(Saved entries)

§

(** A frame with a text column, an integer column and a float column
    that has a null. *)
Definition mixed_tbl : Pl.DataFrame :=
  [ ("label", Pl.Utf8 [Some "a"; Some "b"; Some "c"]);
    ("count", Pl.Int64 [Some 1; Some 2; Some 3]);
    ("value", Pl.Float64 [Some 2.5%float; None; Some 0.25%float]) ].

(** A call on the text column. *)
Definition label_args : Args.t := Args.defaults (Str "label").

(** A call on the integer and the float column. *)
Definition count_args : Args.t := Args.defaults (Strs ["count"; "value"]).

(** The call of [planning/example_sparkline.py]. *)
Definition example_args : Args.t :=
  Args.with_x_lower (Some (Str "error")) (Args.defaults (Str "value")).

(** A small template with three placeholders, for the examples. *)
Definition sample_template : string :=
  "function(cell, state) { const x = [$js_x]; const range = [${js_x_range}]; const data = [$data_trace]; }".

(** A call in a footer. *)
Definition footer_args : Args.t := Args.with_type "footer" example_args.

(** A call whose [type] is none of the three documented ones. *)
Definition row_args : Args.t := Args.with_type "row" example_args.

(** A call with two value columns and a colour list of one entry. *)
Definition mismatched_args : Args.t :=
  Args.with_color (Strs ["red"]) (Args.defaults (Strs ["value"; "error"])).

(** A call whose lower-bound column is not in the frame. *)
Definition missing_lower_args : Args.t :=
  Args.with_x_lower (Some (Str "stderr")) (Args.defaults (Str "value")).

(** A call with an upper-bound column and no lower-bound column. *)
Definition upper_only_args : Args.t :=
  Args.with_x_upper (Some (Str "stderr")) (Args.defaults (Str "value")).

(** A call without a value column, its scalar lower bound not in the
    frame. *)
Definition no_value_args : Args.t :=
  Args.with_x_lower (Some (Str "stderr")) (Args.defaults (Strs [])).

(** ** Vocabulary of the statements *)

(** The first column of [cols] that the frame does not have. *)
Definition first_absent (tbl : Pl.DataFrame) (cols : list string) : option string :=
  find (fun col => negb (has_column tbl col)) cols.

(** The columns a bound argument names, as the caller wrote them. *)
Definition declared (bound : option str_or_list) : list string :=
  match bound with
  | None => []
  | Some b => value_columns b
  end.

(** The columns a call refers to, in declaration order: value columns,
    lower-bound columns, upper-bound columns. *)
Definition referenced_columns (a : Args.t) : list string :=
  value_columns (Args.x a) ++ declared (Args.x_lower a) ++ declared (Args.x_upper a).

(** The columns the three validation loops go through, in order. *)
Definition checked_columns (a : Args.t) : list string :=
  let n := List.length (value_columns (Args.x a)) in
  let bound b := match b with None => [] | Some v => broadcast n v end in
  value_columns (Args.x a) ++ bound (Args.x_lower a)
    ++ bound (match Args.x_upper a with None => Args.x_lower a | Some u => Some u end).



(** The non-null cells of the columns [cols] as objects, column after
    column. *)
Definition value_objects (tbl : Pl.DataFrame) (cols : list string) : list object :=
  flat_map (fun col =>
              match Pl.getitem tbl col with
              | Some s => Pl.drop_nulls s
              | None => []
              end) cols.

Definition is_number (o : object) : bool :=
  match o with
  | OStr _ => false
  | _ => true
  end.

(** The range block has what it needs: an explicit [xlim], or value
    columns whose non-null cells are all numbers. *)
Definition range_computable (tbl : Pl.DataFrame) (a : Args.t) : bool :=
  match Args.xlim a with
  | Some _ => true
  | None => forallb is_number (value_objects tbl (value_columns (Args.x a)))
  end.

(** The value of a two-digit hexadecimal group, when both characters are
    hexadecimal digits. *)
Definition hex_pair (c1 c2 : ascii) : option Z :=
  match hex_value c1, hex_value c2 with
  | Some d1, Some d2 => Some (16 * d1 + d2)
  | _, _ => None
  end.


(** ** The caller [create_minimal_example] *)

(** The page of [create_minimal_example] up to the generated code. *)
Definition html_head : string :=
  join nl [
    "<!DOCTYPE html>";
    "<html>";
    "<head>";
    "    <meta charset=" ++ dq ++ "UTF-8" ++ dq ++ ">";
    "    <title>Minimal Sparkline Test</title>";
    "    <script src=" ++ dq ++ "https://unpkg.com/react@17/umd/react.production.min.js" ++ dq ++ "></script>";
    "    <script src=" ++ dq ++ "https://unpkg.com/react-dom@17/umd/react-dom.production.min.js" ++ dq ++ "></script>";
    "    <script src=" ++ dq ++ "https://cdn.plot.ly/plotly-2.18.2.min.js" ++ dq ++ "></script>";
    "</head>";
    "<body>";
    "    <h1>Sparkline Test</h1>";
    "    <div id=" ++ dq ++ "sparkline" ++ dq ++ "></div>";
    EmptyString;
    "    <script>";
    "        // The generated sparkline function";
    "        const renderSparkline = "
  ].

(** The page after the generated code. *)
Definition html_tail : string :=
  join nl [
    ";";
    EmptyString;
    "        // Mock cell data";
    "        const cell = {";
    "            row: {value: 5.1, error: 0.3}";
    "        };";
    EmptyString;
    "        // Render the sparkline";
    "        const element = renderSparkline(cell, {});";
    "        ReactDOM.render(element, document.getElementById('sparkline'));";
    EmptyString;
    "        console.log('Sparkline rendered successfully');";
    "    </script>";
    "</body>";
    "</html>"
  ].


(** [html_content], the page around the generated code. *)
Definition html_content (js_code : string) : string :=
  html_head ++ js_code ++ html_tail.

(** What a run does besides returning: lines printed and files written,
    in order. *)
Inductive event : Type :=
  | Print (line : string)
  | WriteFile (path content : string).

(** [create_minimal_example] of [planning/example_sparkline.py]: its
    frame is [example_tbl] and its call is [example_args]. *)
Definition create_minimal_example (template_content : string) : result (list event) :=
  js_code <- sparkline_point_js template_content example_tbl example_args ;;
  ret [ Print ("Generated " ++ str_int (Z.of_nat (String.length js_code))
               ++ " characters of JavaScript");
        WriteFile "test.html" (html_content js_code);
        Print "Created test.html" ].

(** ** Further vocabulary *)

(** The number of occurrences of a character. *)
Fixpoint count_char (c : ascii) (s : string) : nat :=
  match s with
  | EmptyString => O
  | String c' s' => (if Ascii.eqb c c' then 1 else 0) + count_char c s'
  end.

(** Every character is a hexadecimal digit. *)
Fixpoint hex_digits_only (s : string) : bool :=
  match s with
  | EmptyString => true
  | String c s' =>
      match hex_value c with
      | Some _ => hex_digits_only s'
      | None => false
      end
  end.


(** A call with the value column only. *)
Definition plain_args : Args.t := Args.defaults (Str "value").

(** The example call with an explicit range. *)
Definition ranged_args : Args.t :=
  Args.with_xlim (Some (Int 0, Int 10)) example_args.

(** The example call with its own upper-bound column. *)
Definition two_bound_args : Args.t :=
  Args.with_x_upper (Some (Str "value")) example_args.

(** ** Inversion of the monadic steps *)

Lemma bind_inr {A B : Type} (r : result A) (k : A -> result B) (b : B) :
  bind r k = inr b -> exists a, r = inr a /\ k a = inr b.
Proof.
  destruct r as [e | a]; simpl; intros H.
  - discriminate.
  - exists a. split; [reflexivity | exact H].
Qed.

Lemma bind_inl {A B : Type} (r : result A) (k : A -> result B) (e : exception) :
  bind r k = inl e -> r = inl e \/ exists a, r = inr a /\ k a = inl e.
Proof.
  destruct r as [e' | a]; simpl; intros H.
  - left. inversion H. reflexivity.
  - right. exists a. split; [reflexivity | exact H].
Qed.

Ltac invert_bind H :=
  match type of H with
  | bind _ _ = inr _ =>
      let a := fresh "a" in
      let Ha := fresh "Ha" in
      apply bind_inr in H; destruct H as (a & Ha & H); invert_bind H
  | ret _ = inr _ => unfold ret in H; inversion H; subst; clear H
  | _ => idtac
  end.

Lemma check_bound_inr tbl n bound cols :
  check_bound tbl n bound = inr cols ->
  cols = option_map (broadcast n) bound.
Proof.
  destruct bound as [b | ]; simpl; intros H.
  - invert_bind H. reflexivity.
  - unfold ret in H. inversion H. reflexivity.
Qed.

(** What [normalize] leaves in the locals when it returns. *)
Lemma normalize_inr tbl a l :
  normalize tbl a = inr l ->
  let n := List.length (value_columns (Args.x a)) in
  Locals.margin l = normalized_margin (Args.margin a) /\
  Locals.x l = value_columns (Args.x a) /\
  Locals.x_lower l = option_map (broadcast n) (Args.x_lower a) /\
  Locals.x_upper l =
    option_map (broadcast n)
      (match Args.x_upper a with None => Args.x_lower a | Some u => Some u end) /\
  Locals.color l = broadcast n (Args.color a) /\
  Locals.color_errorbar l =
    broadcast n
      (match Args.color_errorbar a with None => Args.color a | Some c => c end) /\
  Locals.y l = (match Args.y a with None => one_to n | Some y => y end) /\
  Locals.text l =
    (match Args.text a with None => repeat (dq ++ dq) n | Some t => broadcast n t end).
Proof.
  unfold normalize. intros H. invert_bind H.
  apply check_bound_inr in Ha0. apply check_bound_inr in Ha1. subst.
  simpl. repeat split; reflexivity.
Qed.

(** In the locals, [x_upper] is a list whenever [x_lower] is one. *)
Lemma upper_follows_lower tbl a l cols :
  normalize tbl a = inr l ->
  Locals.x_lower l = Some cols ->
  exists ups, Locals.x_upper l = Some ups.
Proof.
  intros Hn Hl.
  pose proof (normalize_inr _ _ _ Hn) as (_ & _ & Hlo & Hup & _).
  rewrite Hlo in Hl. rewrite Hup.
  destruct (Args.x_upper a) as [u | ]; simpl; [eexists; reflexivity | ].
  destruct (Args.x_lower a) as [lo | ]; simpl in *; [eexists; reflexivity | discriminate Hl].
Qed.

Lemma js_fragments_inr tbl a v :
  js_fragments tbl a = inr v ->
  exists l, normalize tbl a = inr l /\ fragments tbl a l = inr v.
Proof.
  unfold js_fragments. intros H. apply bind_inr in H. exact H.
Qed.

(** The fields of the keyword record in terms of the locals. *)
Lemma fragments_inr tbl a l v :
  fragments tbl a l = inr v ->
  Js.js_x v =
    (if String.eqb (Args.type a) "cell" then cell_rows (Locals.x l)
     else indices (List.length (Locals.color l))) /\
  Js.js_x_lower v = fst (fst (error_bars (Args.type a) l)) /\
  Js.js_x_upper v = snd (fst (error_bars (Args.type a) l)) /\
  Js.js_color_errorbar v =
    join ", " (map to_rgba (snd (error_bars (Args.type a) l))) /\
  Js.js_margin v = join ", " (map str_int (Locals.margin l)) /\
  Js.data_trace v =
    join trace_separator
      (data_traces (legend_mode (Args.legend_type a)) (List.length (Locals.x l))) /\
  exists xlim,
    x_range tbl (Locals.x l) (Args.xlim a) = inr xlim /\
    Js.js_x_range v = str (fst xlim) ++ ", " ++ str (snd xlim).
Proof.
  unfold fragments.
  destruct (error_bars (Args.type a) l) as [[lo up] ce] eqn:E.
  intros H. invert_bind H. simpl.
  repeat split; try reflexivity.
  exists a0. split; [assumption | reflexivity].
Qed.

Lemma sparkline_point_js_inr template tbl a out :
  sparkline_point_js template tbl a = inr out ->
  exists v, js_fragments tbl a = inr v /\
            out = Tpl.safe_substitute template (Js.kwargs v).
Proof.
  unfold sparkline_point_js. intros H. invert_bind H.
  exists a0. split; [assumption | reflexivity].
Qed.

(** ** The model at work *)

Example str_float_examples :
  map str_float [4.2; 5.6; 30; 0.1 + 0.2; 1e16; 1e-5; -0.0; 123456.789]%float
  = ["4.2"; "5.6"; "30.0"; "0.30000000000000004"; "1e+16"; "1e-05"; "-0.0";
     "123456.789"].
Proof. vm_compute. reflexivity. Qed.

Example int16_examples :
  map int16 ["ff"; "D7"; "0g"; "-f"; " f"; "+1"; "f_"; "0x"]
  = [Some 255; Some 215; None; Some (-15); Some 15; Some 1; None; None].
Proof. reflexivity. Qed.

(** A sign or a blank with one digit is a group that [int] accepts. *)
Example to_rgba_signed_groups :
  to_rgba "#-f-f-f" = quoted "rgba(-15, -15, -15, 1)" /\
  to_rgba "# ff ff" = quoted "rgba(15, 15, 255, 1)".
Proof. split; reflexivity. Qed.

Example to_rgba_passthrough :
  map to_rgba ["red"; " red "; "#FFFFFF00"; "#00000050"; "#ggg"]
  = map quoted ["red"; " red "; "#FFFFFF00"; "#00000050"; "#ggg"].
Proof. reflexivity. Qed.

Example safe_substitute_examples :
  map (fun text => Tpl.safe_substitute text [("a", "1"); ("b_c", "2")])
    ["[$a, ${b_c}]"; "$$a"; "$missing ${missing}"; "cost: $ 5"; "${a"; "$a$b_c"]
  = ["[1, 2]"; "$a"; "$missing ${missing}"; "cost: $ 5"; "${a"; "12"].
Proof. reflexivity. Qed.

§

_Exercise objective_:
Could you copy every line from the records that has "integer" in it?

_Finished task_:
(** A frame with a text column, an integer column and a float column
(** A call on the integer and the float column. *)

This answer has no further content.